Work to complete: Two lines in the data below mark the range: the one with "(Status.set_try_again true p1)))." and the one with "intros Ha Hs E. destruct". Return both, along with every line between them, exactly.

[Saved data entries]
Lemma status_run_seen e st p p' :
  structures_apart st → status_seen e p → runs_status e st p p' →
  status_seen e p' ∧ Forall2 same_iface (Status.st_ifaces p') (Status.st_ifaces (status_view e st p)).
Proof.
  intros Ha Hs E. set (v := status_view e st p) in *. unfold runs_status, Status.run_status_update in E.
  apply bind_Ok in E as ([] & s1 & E1%StatusFacts.start_status_update_ok & E2%StatusFacts.commit_run).
  assert (∀ i, i ∈ Status.st_ifaces v → Status.si_change_seq i ≤ StatusFacts.seq_of (e_devices e) i) as Hv.
  { intros i (f & -> & _)%list_elem_of_fmap. by apply change_seq_seen. }
  assert (Forall2 same_iface (Status.st_ifaces s1) (Status.st_ifaces v) ∧ Status.connectivity_seqno s1 ≤ e_conn e ∧
    ∀ i, i ∈ Status.st_ifaces s1 → Status.si_change_seq i ≤ StatusFacts.seq_of (e_devices e) i) as (H1 & Hc1 & Hs1).
  { rewrite E1. fold v. destruct (StatusFacts.starts _ _); simpl.
    - split; [apply Forall2_fmap_l, Forall_Forall2_diag, Forall_true; intros i; apply refreshed_same|].
      split; [done|]. intros i (j & -> & Hj)%list_elem_of_fmap. unfold StatusFacts.seq_of.
      rewrite StatusFacts.refreshed_name. by apply StatusFacts.refreshed_seq_le, Hv.
    - split; [by apply Forall_Forall2_diag, Forall_true|]. split; [apply Hs|exact Hv]. }
  assert (Status.st_ifaces p' = Status.st_ifaces s1 ∧ Status.connectivity_seqno p' = Status.connectivity_seqno s1)
    as [Ei Ec] by (rewrite E2; destruct (Status.status_txn s1); [by case_bool_decide|done]).
  split; [|by rewrite Ei]. constructor; [apply Hs|by rewrite Ec|by rewrite Ei].
Qed.

(** The rows of [m] are those of the devices [e], for the interfaces of the
    component, or of the structures; those left to the subsystems do not matter. *)
Definition columns_in (e : env A) (p : Status.ststate) (m : gmap string Status.status_columns) : Prop :=
  ∀ i, i ∈ Status.st_ifaces p → Status.status_skipped i = false →
    m !! Status.si_name i = Some (Status.columns_of (e_devices e) (e_vlans e) i).

Definition iface_status (n type : string) (synthetic : bool) : Status.st_iface :=
  Status.StIface n (Some type) synthetic 0.
Definition rows_show (m : gmap string Status.status_columns) (e : env A) s : Prop :=
  ∀ x, x ∈ owned_ifaces (sw s) →
    let i := iface_status (f_name x.2) (f_type x.2) (ir_synthetic (f_cfg x.2)) in
    Status.status_skipped i = false → m !! f_name x.2 = Some (Status.columns_of (e_devices e) (e_vlans e) i).

Definition rows_of s : gmap string Status.status_columns :=
  Status.interfaces (Status.database (p_status (world s))).
Definition pending_rows s : gmap string Status.status_columns := StatusFacts.pending (p_status (world s)).

Lemma columns_rows e (e0 : env A) s p m :
  Forall2 same_iface (Status.st_ifaces (p_status (world s))) (Status.st_ifaces (status_view e0 (sw s) p)) →
  columns_in e (p_status (world s)) m → rows_show m e s.
Proof.
  intros HF Hup x Hx i Hk.
  assert (status_iface p x.2 ∈ Status.st_ifaces (status_view e0 (sw s) p)) as [k Hin]%list_elem_of_lookup
    by by apply list_elem_of_fmap_2, list_elem_of_fmap_2.
  destruct (Forall2_lookup_r _ _ _ _ _ HF Hin) as (j & Hj%list_elem_of_lookup_2 & En & Et & Es). simpl in En, Et, Es.
  specialize (Hup j Hj). destruct j as [n ty y q]. simpl in *. subst. by apply Hup.
Qed.

(** A transaction is left only by a commit that is incomplete. *)
Lemma status_run_left e st p p' :
  runs_status e st p p' → is_Some (Status.status_txn p') → e_status_commit e = TXN_INCOMPLETE.
Proof.
  unfold runs_status, Status.run_status_update. intros ([] & s1 & _ & ->%StatusFacts.commit_run)%bind_Ok. destruct (Status.status_txn s1) eqn:Et.
  - case_bool_decide; [done|]. by intros [? [=]].
  - rewrite Et. by intros [? [=]].
Qed.

(** The run while a transaction is in progress: it goes on, or its writes are
    those of the database. *)
Lemma status_run_progress e st p p' :
  runs_status e st p p' → is_Some (Status.status_txn p) →
  (e_status_commit e = TXN_SUCCESS → Status.interfaces (Status.database p') = StatusFacts.pending p) ∧
  (is_Some (Status.status_txn p') → StatusFacts.pending p' = StatusFacts.pending p).
Proof.
  unfold runs_status, Status.run_status_update.
  intros ([] & s1 & E1%StatusFacts.start_status_update_ok & E2%StatusFacts.commit_run)%bind_Ok [w Ew].
  unfold StatusFacts.starts in E1. simpl in E1. rewrite Ew in E1. simpl in E1. subst s1. rewrite E2. simpl. rewrite Ew.
  unfold StatusFacts.pending. rewrite Ew. split.
  - intros ->. done.
  - case_bool_decide; [by simpl; rewrite Ew|]. by intros [? [=]].
Qed.

(** The run on a status component that knows the interfaces; what the
    transaction that it starts writes. *)
Lemma status_run_step e st p p' :
  structures_apart st → status_seen e p →
  StatusFacts.coherent (e_devices e) (e_vlans e) (e_conn e) (status_view e st p) → runs_status e st p p' →
  StatusFacts.coherent (e_devices e) (e_vlans e) (e_conn e) (status_view e st p') ∧
  (Status.status_txn p = None →
   (e_status_commit e = TXN_SUCCESS → columns_in e p' (Status.interfaces (Status.database p'))) ∧
   (is_Some (Status.status_txn p') → columns_in e p' (StatusFacts.pending p'))).
Proof.
  intros Ha Hs Hco E. destruct (status_run_seen e st p p' Ha Hs E) as [Hs' HF].
  assert (StatusFacts.coherent (e_devices e) (e_vlans e) (e_conn e) p') as Hco' by by eapply StatusFacts.coherent_run.
  split; [apply (coherent_frame _ _ _ p'); try done; by apply (view_same e e st p p')|]. intros Et. split.
  - intros Hok. unfold runs_status in E. rewrite Hok in E.
    destruct (StatusFacts.successful_run _ _ _ (status_view e st p) Hco) as (s' & E' & _ & _ & Et' & Ea' & Ec');
      [intros i; by apply view_short|].
    rewrite E in E'. injection E' as <-.
    apply (StatusFacts.quiet_up_to_date (StatusFacts.System p' (e_devices e) (e_conn e) (e_vlans e))); [exact Hco'|].
    split_and!; [done|done|]. by apply Ec'.
  - intros Hsome. assert (Status.connectivity_seqno p' = e_conn e) as Ec.
    { unfold runs_status, Status.run_status_update in E.
      apply bind_Ok in E as ([] & s1 & E1%StatusFacts.start_status_update_ok & E2%StatusFacts.commit_run).
      destruct (StatusFacts.starts _ _).
      - rewrite E2, E1. simpl. by case_bool_decide.
      - subst s1. simpl in E2. rewrite Et in E2. subst p'. simpl in Hsome. rewrite Et in Hsome. by destruct Hsome. }
    intros i Hi Hk. apply Hco'; [by left|done|done|]. apply Hco'; [by left|done..].
Qed.

(** A reconfiguration; after one of a started daemon everything is written again. *)
Lemma status_refresh_step e st names p p1 :
  structures_apart st → status_seen e p → refresh_new_status e names st p = Ok (tt, p1) →
  Status.status_txn p1 = Status.status_txn p ∧
  status_seen e p1 ∧ status_seen e (Status.set_try_again true p1) ∧
  (Status.status_txn p = None →
   StatusFacts.coherent (e_devices e) (e_vlans e) (e_conn e) (status_view e st (Status.set_try_again true p1))).
Proof.
  intros Ha Hs E. destruct (refresh_new_status_run e names st p Ha) as (d & E'). rewrite E in E'. injection E' as ->.
  set (l := renewed e names (Status.status_txn_try_again p) <$> Status.st_ifaces (status_view e st p)).
  assert (∀ i, i ∈ l → Status.si_change_seq i ≤ StatusFacts.seq_of (e_devices e) i) as Hl.
  { intros i (j & -> & (f & -> & _)%list_elem_of_fmap)%list_elem_of_fmap. pose proof (ss_positive _ _ Hs (f_name f)).
    unfold StatusFacts.seq_of. rewrite (proj1 (renewed_same _ _ _ _)). unfold renewed. case_bool_decide.
    - apply StatusFacts.refreshed_seq_le. simpl. done.
    - by apply change_seq_seen. }
  split; [done|]. split; [constructor; [apply Hs|apply Hs|exact Hl]|].
  split; [constructor; [apply Hs|apply Hs|exact Hl]|]. intros Et.
  set (p1 := Status.set_try_again _ _). assert (Status.st_ifaces (status_view e st p1) = l) as Hv.
  { apply (view_same e e st p); [done|]. simpl. apply Forall2_fmap_l, Forall_Forall2_diag, Forall_true.
    intros i. apply renewed_same. }
  assert (¬ StatusFacts.settled p1) as Hns.
  { unfold p1, StatusFacts.settled. simpl. rewrite Et. intros [[? [=]]|[=]]. }
  constructor; [|by rewrite Hv|apply Hs|intros H; by destruct Hns|intros H; by destruct Hns].
  rewrite view_names. apply Ha.
Qed.

(** The daemon is started, and its status component knows the interfaces. *)
Record status_current (e : env A) s : Prop := StatusCurrent {
  sc_seen : status_seen e (p_status (world s));
  sc_coherent : StatusFacts.coherent (e_devices e) (e_vlans e) (e_conn e) (status_view e (sw s) (p_status (world s)));
}.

Result:
   StatusFacts.coherent (e_devices e) (e_vlans e) (e_conn e) (status_view e st (Status.set_try_again true p1))).
Proof.
  intros Ha Hs E. destruct (refresh_new_status_run e names st p Ha) as (d & E'). rewrite E in E'. injection E' as ->.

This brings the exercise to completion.